## Data for processing:
Lemma result_try_finally (m : M A) (fin : M unit) h :
  result (try_finally m fin) h =
  match result fin (h ++ events m h) with
  | Ok _ => result m h
  | Throw e => Throw e
  end.
Proof.
  unfold result, events, try_finally. destruct (m h) as [r ev]; cbn.
  destruct (fin (h ++ ev)) as [[u|e] ev']; reflexivity.
Qed.

Lemma events_try_finally (m : M A) (fin : M unit) h :
  events (try_finally m fin) h = events m h ++ events fin (h ++ events m h).
Proof.
  unfold result, events, try_finally. destruct (m h) as [r ev]; cbn.
  destruct (fin (h ++ ev)) as [[u|e] ev']; reflexivity.
Qed.

End MonadEquations.

Lemma result_ret {A} (a : A) h : result (ret a) h = Ok a.
Proof. reflexivity. Qed.

Lemma events_ret {A} (a : A) h : events (ret a) h = [].
Proof. reflexivity. Qed.

Lemma result_throw {A} e h : result (@throw A e) h = Throw e.
Proof. reflexivity. Qed.

Lemma events_throw {A} e h : events (@throw A e) h = [].
Proof. reflexivity. Qed.

Lemma result_emit e h : result (emit e) h = Ok tt.
Proof. reflexivity. Qed.

Lemma events_emit e h : events (emit e) h = [e].
Proof. reflexivity. Qed.

Create Rewrite HintDb run.

#[local] Hint Rewrite @result_bind @events_bind @result_try_catch @events_try_catch
  @result_try_finally @events_try_finally @result_ret @events_ret
  @result_throw @events_throw result_emit events_emit : run.

(** ** Equations of the calls *)

Section CallEquations.

Variable E : Env.

Lemma result_cat_indices h : result (cat_indices E) h = esClient_cat_indices E h.
Proof. reflexivity. Qed.

Lemma events_cat_indices h :
  events (cat_indices E) h = [EvCatIndices (esClient_cat_indices E h)].
Proof. reflexivity. Qed.

Lemma result_search i h : result (search E i) h = esClient_search E h i.
Proof. reflexivity. Qed.

Lemma events_search i h :
  events (search E i) h = [EvSearch i (esClient_search E h i)].
Proof. reflexivity. Qed.

Lemma result_update i d u h : result (update E i d u) h = esClient_update E h i d u.
Proof. reflexivity. Qed.

Lemma events_update i d u h :
  events (update E i d u) h = [EvUpdate i d u (esClient_update E h i d u)].
Proof. reflexivity. Qed.

Lemma result_new_pool opts h : result (new_pool opts) h = Ok (List.length h).
Proof. reflexivity. Qed.

Lemma events_new_pool opts h :
  events (new_pool opts) h = [EvNewPool (List.length h) opts].
Proof. reflexivity. Qed.

Lemma result_connect pool opts h :
  result (connect E pool opts) h =
  match pg_pool_connect E h pool opts with
  | Ok n => Ok (pool, n)
  | Throw e => Throw e
  end.
Proof. reflexivity. Qed.

Lemma events_connect pool opts h :
  events (connect E pool opts) h = [EvConnect pool (result (connect E pool opts) h)].
Proof. reflexivity. Qed.

Lemma result_lower_coid s h :
  result (lower_coid E s) h = lowered_coid (toLowerCase E) s.
Proof. reflexivity. Qed.

Lemma events_lower_coid s h : events (lower_coid E s) h = [].
Proof. reflexivity. Qed.

Lemma result_query c t cur h :
  result (query E c t cur) h = pg_client_query E h c t cur.
Proof. reflexivity. Qed.

Lemma events_query c t cur h :
  events (query E c t cur) h = [EvQuery c t cur (pg_client_query E h c t cur)].
Proof. reflexivity. Qed.

Lemma result_process_field raw ft h :
  result (process_field E raw ft) h = processFieldContent E h raw ft.
Proof. reflexivity. Qed.

Lemma events_process_field raw ft h :
  events (process_field E raw ft) h =
  [EvProcessField raw ft (processFieldContent E h raw ft)].
Proof. reflexivity. Qed.

Lemma result_post i docs h : result (post E i docs) h = axios_post E h i docs.
Proof. reflexivity. Qed.

Lemma events_post i docs h :
  events (post E i docs) h = [EvPost i docs (axios_post E h i docs)].
Proof. reflexivity. Qed.

End CallEquations.

#[local] Hint Rewrite result_cat_indices events_cat_indices result_search events_search
  result_update events_update result_new_pool events_new_pool events_connect
  result_lower_coid events_lower_coid result_query events_query
  result_process_field events_process_field result_post events_post : run.

(** Unfolds the sequencing of a computation down to the calls it makes. *)
Ltac run :=
  repeat (progress (autorewrite with run;
                    unfold console_log, console_error, release)).

(** Follows [track] through a list of events that is written out, a
    client of a new pool being new ([fresh]). *)
Ltac follow_sessions fresh :=
  unfold opened, announce;
  repeat (progress (cbn [track track_event app];
                    rewrite ?fresh;
                    unfold client_eqb; cbn [fst snd]; rewrite ?Nat.eqb_refl;
                    cbn [andb]));
  try reflexivity.

(** ** The runs of [fetchUpdatedRows] *)

Lemma nonempty_snoc {A} (l : list A) :
  l <> [] -> exists l' x, l = l' ++ [x].
Proof.
  intros H. destruct (exists_last H) as (l' & x & ->). eauto.
Qed.

Lemma nth_error_snoc {A} (l : list A) x :
  nth_error (l ++ [x]) (List.length (l ++ [x]) - 1) = Some x.
Proof.
  rewrite length_app. cbn. replace (List.length l + 1 - 1)%nat with (List.length l) by lia.
  rewrite nth_error_app2 by lia. now rewrite Nat.sub_diag.
Qed.

Lemma ltb_length_snoc {A} (l : list A) x :
  (0 <? List.length (l ++ [x]))%nat = true.
Proof. apply Nat.ltb_lt. rewrite length_app. cbn. lia. Qed.

Lemma nil_or_snoc {A} (l : list A) : l = [] \/ exists l' x, l = l' ++ [x].
Proof.
  destruct l as [|a l]; [now left|right]. apply nonempty_snoc. discriminate.
Qed.

(** Every run of the fetch of a config that has a source follows one of
    the six paths. *)
Lemma fetch_from_run E config s h :
  fetch_path E config s h
    (result (fetch_from E config s) h) (events (fetch_from E config s) h).
Proof.
  unfold fetch_from. run. rewrite result_connect.
  destruct (pg_pool_connect E _ _ _) as [n|e] eqn:Hc.
  { run. rewrite <- !app_assoc. cbn [app].
    destruct (pg_client_query E _ _ _ _) as [rows|e] eqn:Hq.
    - destruct (nil_or_snoc rows) as [->|(rows' & lastRow & ->)].
      + cbn [List.length Nat.ltb Nat.leb]. run. cbn [app].
        eapply no_rows; eauto.
      + rewrite ltb_length_snoc, nth_error_snoc. unfold updateTimeInElasticsearch.
        run. rewrite <- !app_assoc. cbn [app].
        destruct (lowered_coid (toLowerCase E) s) as [lowered|e] eqn:Hl.
        * run. rewrite <- ?app_assoc. cbn [app].
          destruct (esClient_update E _ _ _ _) as [w|e] eqn:Hu.
          -- run. cbn [app]. eapply checkpoint_written; eauto.
          -- run. cbn [app message]. eapply checkpoint_failed; eauto.
        * run. cbn [app]. eapply coid_failed; eauto.
    - run. cbn [app]. eapply query_failed; eauto. }
  cbn [app]. eapply connect_failed; eauto.
Qed.

Lemma fetch_with_source E config s :
  source config = Some s -> fetchUpdatedRows E config = fetch_from E config s.
Proof. unfold fetchUpdatedRows. now intros ->. Qed.

(** On a config without source the fetch throws at once. *)
Lemma fetch_without_source E config h :
  source config = None ->
  result (fetchUpdatedRows E config) h = Throw (reading_undefined "host")
  /\ events (fetchUpdatedRows E config) h = [].
Proof. unfold fetchUpdatedRows. now intros ->. Qed.

(** ** The rows the database selects *)











(** ** Reading the calls off a list of events *)

Lemma process_calls_app a b : process_calls (a ++ b) = process_calls a ++ process_calls b.
Proof. apply flat_map_app. Qed.

Lemma post_calls_app a b : post_calls (a ++ b) = post_calls a ++ post_calls b.
Proof. apply flat_map_app. Qed.

Lemma update_calls_app a b : update_calls (a ++ b) = update_calls a ++ update_calls b.
Proof. apply flat_map_app. Qed.

Lemma search_calls_app a b : search_calls (a ++ b) = search_calls a ++ search_calls b.
Proof. apply flat_map_app. Qed.

Lemma connect_calls_app a b : connect_calls (a ++ b) = connect_calls a ++ connect_calls b.
Proof. apply flat_map_app. Qed.

Lemma query_calls_app a b : query_calls (a ++ b) = query_calls a ++ query_calls b.
Proof. apply flat_map_app. Qed.

Lemma flat_map_silent {B} (f : event -> list B) (p : event -> bool) ev :
  (forall e, p e = true -> f e = []) ->
  Forall (fun e => p e = true) ev -> flat_map f ev = [].
Proof.
  intros Hf. induction 1 as [|e ev He _ IH]; cbn; [reflexivity|].
  now rewrite (Hf e He), IH.
Qed.

Lemma transform_no_post ev :
  Forall (fun e => transform_event e = true) ev -> post_calls ev = [].
Proof. apply flat_map_silent. now intros []. Qed.

Lemma log_no_process ev :
  Forall (fun e => log_event e = true) ev -> process_calls ev = [].
Proof. apply flat_map_silent. now intros []. Qed.

Lemma log_is_transform ev :
  Forall (fun e => log_event e = true) ev ->
  Forall (fun e => transform_event e = true) ev.
Proof. apply Forall_impl. now intros []. Qed.

Lemma log_is_sink ev :
  Forall (fun e => log_event e = true) ev ->
  Forall (fun e => sink_event e = true) ev.
Proof. apply Forall_impl. now intros []. Qed.

Lemma transform_is_sink ev :
  Forall (fun e => transform_event e = true) ev ->
  Forall (fun e => sink_event e = true) ev.
Proof. apply Forall_impl. now intros []. Qed.

Lemma sink_no_update ev :
  Forall (fun e => sink_event e = true) ev -> update_calls ev = [].
Proof. apply flat_map_silent. now intros []. Qed.

Lemma sink_no_connect ev :
  Forall (fun e => sink_event e = true) ev -> connect_calls ev = [].
Proof. apply flat_map_silent. now intros []. Qed.

Lemma sink_no_search ev :
  Forall (fun e => sink_event e = true) ev -> search_calls ev = [].
Proof. apply flat_map_silent. now intros []. Qed.

Lemma sink_no_query ev :
  Forall (fun e => sink_event e = true) ev -> query_calls ev = [].
Proof. apply flat_map_silent. now intros []. Qed.

Lemma fetch_no_post ev :
  Forall (fun e => fetch_event e = true) ev -> post_calls ev = [].
Proof. apply flat_map_silent. now intros []. Qed.

Lemma fetch_no_process ev :
  Forall (fun e => fetch_event e = true) ev -> process_calls ev = [].
Proof. apply flat_map_silent. now intros []. Qed.

Lemma fetch_no_search ev :
  Forall (fun e => fetch_event e = true) ev -> search_calls ev = [].
Proof. apply flat_map_silent. now intros []. Qed.

(** ** The transformation loop *)

Section Transform.

Variable E : Env.
Variables fieldType category : string.

(** One turn of the loop: one call of the content processor, and the
    row's document is appended exactly when the call gave a truthy
    content.  The turn never throws. *)
Lemma process_row_run row documents h :
  let outcome := processFieldContent E h (new_value row) fieldType in
  let ev := events (process_row E fieldType category row documents) h in
  result (process_row E fieldType category row documents) h
    = Ok (documents ++ kept_document category row outcome)
  /\ process_calls ev = [(new_value row, fieldType, outcome)]
  /\ Forall (fun e => transform_event e = true) ev.
Proof.
  unfold process_row. run.
  destruct (processFieldContent E h (new_value row) fieldType) as [content|e];
    cbn [kept_document].
  - destruct (truthy content); run.
    + repeat split; auto. repeat constructor.
    + rewrite app_nil_r. repeat split; auto. repeat constructor.
  - run. rewrite app_nil_r. repeat split; auto. repeat constructor.
Qed.

Lemma process_rows_run rows : forall documents h,
  let ev := events (process_rows E fieldType category rows documents) h in
  result (process_rows E fieldType category rows documents) h
    = Ok (documents ++ documents_for category rows (map snd (process_calls ev)))
  /\ map fst (process_calls ev) = map (fun row => (new_value row, fieldType)) rows
  /\ Forall (fun e => transform_event e = true) ev.
Proof.
  induction rows as [|row rows IH]; intros documents h; cbn [process_rows].
  - run. cbn. rewrite app_nil_r. auto.
  - destruct (process_row_run row documents h) as (Hr & Hc & Ht).
    run. rewrite Hr.
    specialize (IH (documents ++ kept_document category row
                                   (processFieldContent E h (new_value row) fieldType))
                   (h ++ events (process_row E fieldType category row documents) h)).
    destruct IH as (IHr & IHc & IHt).
    rewrite process_calls_app, Hc. cbn [app map snd fst documents_for].
    rewrite IHr, IHc, <- app_assoc. repeat split; auto.
    apply Forall_app; auto.
Qed.

End Transform.

(** ** Publishing *)

Section Publish.

Variable E : Env.

(** [pushToAzureSearch] sends one request, and throws when it failed. *)
Lemma pushToAzureSearch_run documents indexName h :
  let r := axios_post E h indexName documents in
  exists tail,
    events (pushToAzureSearch E documents indexName) h
      = EvPost indexName documents r :: tail
    /\ Forall (fun e => log_event e = true) tail
    /\ is_ok (result (pushToAzureSearch E documents indexName) h) = is_ok r.
Proof.
  unfold pushToAzureSearch. run.
  destruct (axios_post E h indexName documents) as [u|e]; run; cbn [app];
    eexists; repeat split; repeat constructor.
Qed.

## Directions:
Wherever a line in the data above contains the word "EvPost", copy that line.

## Answer:
  events (post E i docs) h = [EvPost i docs (axios_post E h i docs)].
      = EvPost indexName documents r :: tail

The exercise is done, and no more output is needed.